Segundo o estudo, as startups do estado estão divididas em 34 setores.

As healthtechs, como são chamadas aquelas voltadas para a área de saúde, são maioria no estado — 74 delas, 9,5% do total.

Em seguida, estão as fintechs (8,3%) e as adtechs (7,4%), que trazem soluções para os setores de finanças e marketing e comunicação, respectivamente.

A maior parte das startups mineiras estão concentradas em Belo Horizonte, mais especificamente em San Pedro Valley, região central da capital que abriga a sede de 438 delas. Os municípios de Uberlândia e Juiz de Fora também são destaque no ecossistema da região: possuem 68 e 47 startups cada, respectivamente.

“Minas Gerais possui a maior densidade de universidades federais do Brasil.

São 11, distribuídas em todo o Estado.

O valor que dão para educação claramente se reflete do desenvolvimento do ecossistema de inovação local, também apoiado por sólidas iniciativas governamentais”, comenta Tiago Ávila, líder do Distrito Dataminer.

A Fundação de Amparo à Pesquisa do Estado de Minas Gerais (Fapemig), a Fundação de Desenvolvimento da Pesquisa da Universidade Federal de Minas Gerais (Fundep) e o Sistema Mineiro de Inovação (Simi) são algumas das iniciativas institucionais de fomento científico e tecnológico do Estado.

Do total de empresas mapeadas, 85% foram fundadas nos últimos 10 anos, sendo 394 (50%) delas desde 2016.

Juntas, as startups empregam cerca de 12,8 mil pessoas.

As categorias de adtechs, fintechs, retailtechs e de TI, estas últimas voltadas para os setores de varejo e tecnologia da informação, são responsáveis por 50% dos empregos gerados.

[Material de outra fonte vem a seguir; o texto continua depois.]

Definition perform (S : System) (c : call) : System :=
  match c with
  | Load => load S
  | Read => run read S
  | Write data => run (write data) S
  | Watch eventType => run (notify eventType) S
  end.

Definition perform_all (cs : list call) (S : System) : System :=
  foldl perform S cs.

Definition is_write (c : call) : bool :=
  match c with
  | Write _ => true
  | _ => false
  end.

(** How the last call of a schedule settled. *)
Definition settled (es : list event) (S : System) : option completion :=
  match last (emitted es S) with
  | Some (Settled _ r) => Some r
  | _ => None
  end.

(** The cache agrees with the file: nothing is pending, and a populated
    [cachedData] is the decoded content of the file, [lastFileMtime] being
    its modification time. *)
Definition coherent (S : System) : Prop :=
  pending S = []
  /\ (present (cache S) = true ->
      exists f : File,
        file (store S) = Some f
        /\ parse (content f) = Some (cachedData (cache S))
        /\ lastFileMtime (cache S) = Some (modified f)).

(** No call in flight is a [writeData]. *)
Definition no_write_pending (S : System) : Prop :=
  Forall (fun f => op_of f <> WriteData) (pending S).

(** The events by which this process reads, as opposed to writing or to
    another process changing the file. *)
Definition reading (e : event) : bool :=
  match e with
  | Call_readData | Notify _ | Resume _ => true
  | Call_writeData _ | External _ => false
  end.

(** A freshly loaded process that reads, is notified, writes the item
    list and reads again. *)
Definition busy_day : list call :=
  [Read; Watch "change"; Write Scenarios.items; Read].

(** Reads, notifications and the answer to the [fs.stat] of
    [initFileWatcher], after a write. *)
Definition quiet_night : list call :=
  [Read; Watch "change"; Read; Load; Watch "rename"; Read].

(** Two reads and a notification in flight together. *)
Definition overlapping_reads : list event :=
  [Call_readData; Notify "change"; Call_readData; Resume 1; Resume 0;
   Resume 1; Resume 0; Resume 0].

End Sequences.

(** ** The items routes

    [routes/items.js]: the three handlers of [/api/items], each run on an
    idle process and left to settle.  Whatever a handler throws is passed
    to [next(err)].

    The numbers of the query are taken as [parseInt] hands them over when
    it reads an integer; the limit is a positive one. *)

Module ItemsRoutes.
Import JSON Fs ItemRepository Sequences.

(** What reaches [next(err)]: a [TypeError], the 404 of [GET /:id], a
    failure of the repository, or what [mean] throws. *)
Inductive failure : Type :=
| TypeError
| NotFound
| Repository (e : Error)
| MeanError.

Inductive reply (A : Type) : Type :=
| Sent (status : Z) (body : A)
| Next (err : failure)
| NoReply.
Arguments Sent {A} status body.
Arguments Next {A} err.
Arguments NoReply {A}.

(** [v.key], for a key that no prototype defines ([name], [id], [price]):
    reading it off [null] throws ([None]); anything but an object that has
    the member answers [undefined] ([Some None]). *)
Definition property (key : text) (v : Value) : option (option Value) :=
  match v with
  | JNull => None
  | JObj ms => Some (member key ms)
  | _ => Some None
  end.

(** [sub] is at the front of [s]. *)
Fixpoint starts_with (sub s : text) : bool :=
  match sub, s with
  | [], _ => true
  | a :: sub', b :: s' => (a =? b)%N && starts_with sub' s'
  | _ :: _, [] => false
  end.

(** [s.includes(sub)] *)
Fixpoint includes (s sub : text) : bool :=
  if starts_with sub s then true
  else
    match s with
    | _ :: s' => includes s' sub
    | [] => false
    end.

(** [Array.prototype.slice(start, stop)]: a negative index counts from the
    end, and both are clamped to the array. *)
Definition slice_index (len i : Z) : Z :=
  if i <? 0 then Z.max (len + i) 0 else Z.min i len.

Definition slice {A : Type} (l : list A) (start stop : Z) : list A :=
  let len := Z.of_nat (length l) in
  let from := slice_index len start in
  let to := slice_index len stop in
  take (Z.to_nat (to - from)) (drop (Z.to_nat from) l).

(** [Math.ceil(a / b)] for a positive [b]. *)
Definition ceil_div (a b : Z) : Z := - ((- a) / b).

Record Pagination : Type := mkPagination {
  page : Z;
  limit : Z;
  total : Z;
  totalPages : Z;
  hasNext : bool;
  hasPrev : bool
}.

Record Listing : Type := mkListing {
  items : Value;
  pagination : Pagination
}.

(** [req.query] after [parseInt]: an absent [limit] or [page] takes its
    default. *)
Record Query : Type := mkQuery {
  query_limit : option positive;
  query_page : option Z;
  query_q : option text
}.

(** Lines 220-237.  A string has a length and a [slice] of its own; any
    other value that is not an array has no [slice] to call. *)
Definition paginate (results : Value) (pageNum : Z) (limitNum : positive)
  : failure + Listing :=
  let window (len : Z) (cut : Z -> Z -> Value) :=
    let totalPages := ceil_div len (Zpos limitNum) in
    let startIndex := (pageNum - 1) * Zpos limitNum in
    let endIndex := startIndex + Zpos limitNum in
    inr (mkListing (cut startIndex endIndex)
           (mkPagination pageNum (Zpos limitNum) len totalPages
              (pageNum <? totalPages) (pageNum >? 1))) in
  match results with
  | JArr l => window (Z.of_nat (length l)) (fun a b => JArr (slice l a b))
  | JStr s => window (Z.of_nat (length s)) (fun a b => JStr (slice s a b))
  | _ => inl TypeError
  end.
(** * cfn-sphere: the CloudFormation connector

    A shallow embedding of [cfn_sphere/connector/cloudformation.py]:
    the template loader ([CloudFormationTemplate]) and the stack
    provisioner with its completion-detection loop ([CloudFormation]).

    The interpreter's world (clock, log, files opened, requests sent) is
    threaded explicitly; exceptions are values of [outcome]. *)

From Stdlib Require Import String Ascii List ZArith NArith Bool Lia.
Import ListNotations.
Open Scope string_scope.

(** ** Python strings *)

Module Str.

(** [s.startswith(p)] *)
Fixpoint startswith (s p : string) {struct p} : bool :=
  match p with
  | EmptyString => true
  | String a p' =>
      match s with
      | EmptyString => false
      | String b s' => Ascii.eqb a b && startswith s' p'
      end
  end.

(** [s.endswith(suffix)]: some tail of [s] is [suffix]. *)
Fixpoint endswith (s suffix : string) : bool :=
  if String.eqb s suffix then true
  else match s with
       | EmptyString => false
       | String _ s' => endswith s' suffix
       end.

Definition lower_ascii (c : ascii) : ascii :=
  let n := nat_of_ascii c in
  if (65 <=? n)%nat && (n <=? 90)%nat then ascii_of_nat (n + 32) else c.

(** [s.lower()] on a byte string *)
Fixpoint lower (s : string) : string :=
  match s with
  | EmptyString => EmptyString
  | String c s' => String (lower_ascii c) (lower s')
  end.

(** [x in l] for a list of strings (compares with [==]) *)
Definition mem (x : string) (l : list string) : bool :=
  existsb (String.eqb x) l.

(** A [str] object.  [==] compares [ob_val]; [is] compares [ob_id],
    the identity of the object. *)
Record object := { ob_id : nat; ob_val : string }.

Definition py_eq (a b : object) : bool := String.eqb (ob_val a) (ob_val b).
Definition py_is (a b : object) : bool := Nat.eqb (ob_id a) (ob_id b).

End Str.

(** ** Exceptions and results *)

Inductive exn : Type :=
| ValueError (msg : string)
| IOError (strerror : string)
| AttributeError (attr : string)
| NotImplementedError
| BotoServerError (message : string)
| AWSConnectionError (msg : string)
| OtherError (name : string).
(** [object], the last class of every linearisation. *)
Definition object : pytype := mkType 1 "object" [1%positive].

(** A member of an [Enum]: the class it belongs to and its [value]. *)
Record EnumMember := mkMember { member_of : string; value : string }.

(** An [Enum] class: calling it looks a value up among its members'. *)
Record EnumClass := mkEnum { enum_name : string; enum_values : list string }.

(** The values that attributes and keyword mappings hold. An [_XMLObject]
    carries its class, its [ns], its data attributes and the truth value
    that its class gives it ([fastkml.base] is outside these sources). *)
Inductive pyval :=
| VNone
| VBool (b : bool)
| VInt (n : Z)
| VFloat (x : spec_float)
| VStr (s : string)
| VEnum (m : EnumMember)
| VObj (o : XMLObject)
| VList (l : list pyval)
| VDict (d : gmap string pyval)
with XMLObject :=
| mkObject (obj_type : pytype) (ns : string) (attrs : gmap string pyval)
    (obj_bool : bool).

Definition obj_type (o : XMLObject) : pytype := let 'mkObject t _ _ _ := o in t.
Definition obj_ns (o : XMLObject) : string := let 'mkObject _ n _ _ := o in n.
Definition obj_attrs (o : XMLObject) : gmap string pyval := let 'mkObject _ _ a _ := o in a.
Definition obj_bool (o : XMLObject) : bool := let 'mkObject _ _ _ b := o in b.

Abbreviation kwargs_dict := (gmap string pyval).
Abbreviation name_spaces_dict := (gmap string string).

(** An [_XMLObject] class as the nested decoders use it. *)
Record XMLClass := mkClass {
  class_type : pytype;
  get_tag_name : string;
  class_from_element :
    string -> option name_spaces_dict -> Element -> bool -> result XMLObject
}.

(** [getattr(obj, name, None)] on the data attributes. *)
Definition getattr (obj : XMLObject) (name : string) : pyval :=
  default VNone (obj_attrs obj !! name).

(** The truth value of [v] in a condition. A member of a plain [Enum] is
    true; a NaN is true. *)
Definition truthy (v : pyval) : bool :=
  match v with
  | VNone => false
  | VBool b => b
  | VInt n => negb (n =? 0)
  | VFloat (S754_zero _) => false
  | VFloat _ => true
  | VStr s => Py.truthy_str s
  | VEnum _ => true
  | VObj o => obj_bool o
  | VList l => match l with [] => false | _ => true end
  | VDict d => negb (Nat.eqb (size d) 0)
  end.

Definition is_none (v : pyval) : bool :=
  match v with
  | VNone => true
  | _ => false
  end.

(** [EnumClass(text)]: the member with that value, else [ValueError]. *)
Definition enum_call (c : EnumClass) (txt : string) : result pyval :=
  if existsb (String.eqb txt) (enum_values c)
  then Ok (VEnum (mkMember (enum_name c) txt))
  else Raise ValueError.

(** [int(v)] *)
Definition py_int (v : pyval) : result Z :=
  match v with
  | VBool b => Ok (if b then 1 else 0)
  | VInt n => Ok n
  | VFloat x => Py.int_of_float x
  | VStr s =>
      match Py.int_of_str s with
      | Some n => Ok n
      | None => Raise ValueError
      end
  | _ => Raise TypeError
  end.

(** ** [fastkml/helpers.py] *)

Module helpers.

Section Encoders.

(** [str(v)] for the values whose text depends on more than this embedding
    holds: the shortest representation of a float, the member name of an
    enumeration, the identity of an object. *)
Variable repr_other : pyval -> string.

(** [o.etree_element(precision=precision, verbosity=verbosity)] for a nested
    object, as the class of [o] defines it. *)
Variable etree_element : XMLObject -> option Z -> option Verbosity -> result Element.

(** [str(v)] *)
Definition py_str (v : pyval) : string :=
  match v with
  | VNone => "None"
  | VBool true => "True"
  | VBool false => "False"
  | VInt n => Py.str_of_int n
  | VStr s => s
  | _ => repr_other v
  end.

(** [subelement.text = v]: the tree holds text only, and a value that is
    no [str] is refused with [TypeError], as [lxml] does. *)
Definition text_of (v : pyval) : result string :=
  match v with
  | VStr s => Ok s
  | _ => Raise TypeError
  end.

(** [v.value] *)
Definition value_of (v : pyval) : result string :=
  match v with
  | VEnum m => Ok (value m)
  | _ => Raise AttributeError
  end.

(** [v.etree_element(precision=precision, verbosity=verbosity)] *)
Definition etree_element_of (v : pyval) (precision : option Z)
    (verbosity : option Verbosity) : result Element :=
  match v with
  | VObj o => etree_element o precision verbosity
  | _ => Raise AttributeError
  end.

(** [for item in v]: the items that the loop visits. *)
Definition iterate (v : pyval) : result (list pyval) :=
  match v with
  | VList l => Ok l
  | VStr s => Ok (map (fun c => VStr (String c EmptyString)) (list_ascii_of_string s))
  | VDict d => Ok (map (fun kv => VStr kv.1) (map_to_list d))
  | _ => Raise TypeError
  end.

Definition text_subelement (obj : XMLObject) (element : Element)
    (attr_name : string) (node_name : option string)
    (precision : option Z) (verbosity : option Verbosity) : result Element :=
  if truthy (getattr obj attr_name) then
    let* txt := text_of (getattr obj attr_name) in
    Ok (SubElement element (obj_ns obj ++ Py.fstr node_name) txt)
  else Ok element.

Definition bool_subelement (obj : XMLObject) (element : Element)
    (attr_name : string) (node_name : option string)
    (precision : option Z) (verbosity : option Verbosity) : result Element :=
  if negb (is_none (getattr obj attr_name)) then
    let* n := py_int (getattr obj attr_name) in
    Ok (SubElement element (obj_ns obj ++ Py.fstr node_name) (Py.str_of_int n))
  else Ok element.

Definition int_subelement (obj : XMLObject) (element : Element)
    (attr_name : string) (node_name : option string)
    (precision : option Z) (verbosity : option Verbosity) : result Element :=
  if negb (is_none (getattr obj attr_name)) then
    Ok (SubElement element (obj_ns obj ++ Py.fstr node_name)
          (py_str (getattr obj attr_name)))
  else Ok element.

Definition float_subelement (obj : XMLObject) (element : Element)
    (attr_name : string) (node_name : option string)
    (precision : option Z) (verbosity : option Verbosity) : result Element :=
  if negb (is_none (getattr obj attr_name)) then
    Ok (SubElement element (obj_ns obj ++ Py.fstr node_name)
          (py_str (getattr obj attr_name)))
  else Ok element.

Definition enum_subelement (obj : XMLObject) (element : Element)
    (attr_name : string) (node_name : option string)
    (precision : option Z) (verbosity : option Verbosity) : result Element :=
  if truthy (getattr obj attr_name) then
    let* txt := value_of (getattr obj attr_name) in
    Ok (SubElement element (obj_ns obj ++ Py.fstr node_name) txt)
  else Ok element.
(** Lines 17-161, branch by branch in the order of the source. *)
Definition createHttpHandler (req : Request) (st : State) : option (State * Response) :=
  if route "GET" "/health" req then
    Some (st, respond 200 (Health (clock st) (RoomManager.getTotalActiveConnections st)))
  else if route "POST" "/api/workflow-deleted" req then
    post "Failed to process deletion notification"
      (λ f, workflowId ← as_string (f "workflowId");
            Some (RoomManager.handleWorkflowDeletion workflowId)) req st
  else if route "POST" "/api/workflow-updated" req then
    post "Failed to process update notification"
      (λ f, workflowId ← as_string (f "workflowId");
            Some (RoomManager.handleWorkflowUpdate workflowId)) req st
  else if route "POST" "/api/copilot-workflow-edit" req then
    post "Failed to process copilot edit notification"
      (λ f, workflowId ← as_string (f "workflowId");
            description ← as_optional_string (f "description");
            Some (RoomManager.handleCopilotWorkflowEdit workflowId description)) req st
  else if route "POST" "/api/workflow-reverted" req then
    post "Failed to process revert notification"
      (λ f, workflowId ← as_string (f "workflowId");
            timestamp ← as_number (f "timestamp");
            Some (RoomManager.handleWorkflowRevert workflowId timestamp)) req st
  else if route "POST" "/api/permission-changed" req then
    post "Failed to process permission change notification"
      (λ f, userId ← as_string (f "userId");
            workspaceId ← as_string (f "workspaceId");
            newRole ← as_nullable_string (f "newRole");
            isRemoved ← as_boolean (f "isRemoved");
            Some (RoomManager.handlePermissionChange userId workspaceId newRole isRemoved))
      req st
  else if route "POST" "/api/workspace-resource-changed" req then
    post "Failed to process workspace resource change notification"
      (λ f, workspaceId ← as_string (f "workspaceId");
            resourceType ← as_resourceType (f "resourceType");
            operation ← as_operation (f "operation");
            Some (RoomManager.handleWorkspaceResourceChange workspaceId resourceType
                    operation (f "data"))) req st
  else Some (st, respond 404 (Error "Not found")).
End Handler.

End Http.

(** ** [notifyWorkspaceResourceChange] ([lib/realtime/notify-workspace-change.ts])

    The notifier runs in the application tier.  Its effects are recorded in
    order; exceptions are explicit, so that a rejected promise could be
    written down if the code produced one. *)

Module Notifier.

“Este estudo é um marco importante no ecossistema mineiro de inovação, pois apresenta um raio-x muito completo do estágio atual de desenvolvimento econômico no que tange as empresas mais inovadoras e, sem dúvida, comprova que o estado tem um papel consolidado neste cenário de startups”, afirma Ray Souza, sócio de Mercados Regionais da KPMG no Brasil.

Assim como em outros estudos do Distrito Dataminer, as startups mapeadas oferecem majoritariamente soluções B2B (61,4%), que têm como foco outros negócios.

Startups em Minas Gerais

As empresas com propostas que visam atender ao consumidor final, com soluções B2C, compõem 18% desse ecossistema.

As demais ou mesclam os dois públicos – 17,6% são B2B e B2C e 2,4% são B2B2C —, ou são P2P (0,5%), atuando como intermediárias entre duas pessoas.

Apesar da população feminina ser maioria em Minas Gerais, 53,8%, o desequilíbrio de gênero se mantém, tal como em outros estados.

Entre os fundadores, são 83% são homens, contra 17% de mulheres.

HRTech, setor formado por empresas voltadas para a área de recursos humanos, é menos dispare — 69,4% masculino ante 30,6% feminino.

O estado de Minas Gerais acumula investimentos na ordem de US$ 100 milhões em startups, sendo 60% deste valor ao longo dos últimos três anos.

Juntos, os setores de edtechs, como são chamadas as startups de educação, fintechs e healthtechs somam mais de U$$ 55 milhões.

Top 10

O MinasTech Report apontou ainda as 10 startups que mais se destacam no Estado, tomando como parâmetros o número de funcionários, o faturamento presumido, investimentos captados e, ainda, métricas de redes sociais.

São elas Méliuz, Sympla, Sambatech, RockContent, Take, Hotmart, Siteware, Strider, Trybe, Sólides e Take — todas instaladas na capital.

Fique de Olho

O estudo destaca ainda uma relação de startups que têm apresentado um ritmo de crescimento acelerado, a partir da combinação dos aportes recebidos e da visibilidade que têm nas redes sociais.

São elas Monetus, Escola em Movimento, Opinion Box, CRM Educacional, AgTech, Sunew, Kunumi, CM Tecnologia, Flapper e Psicologia Viva.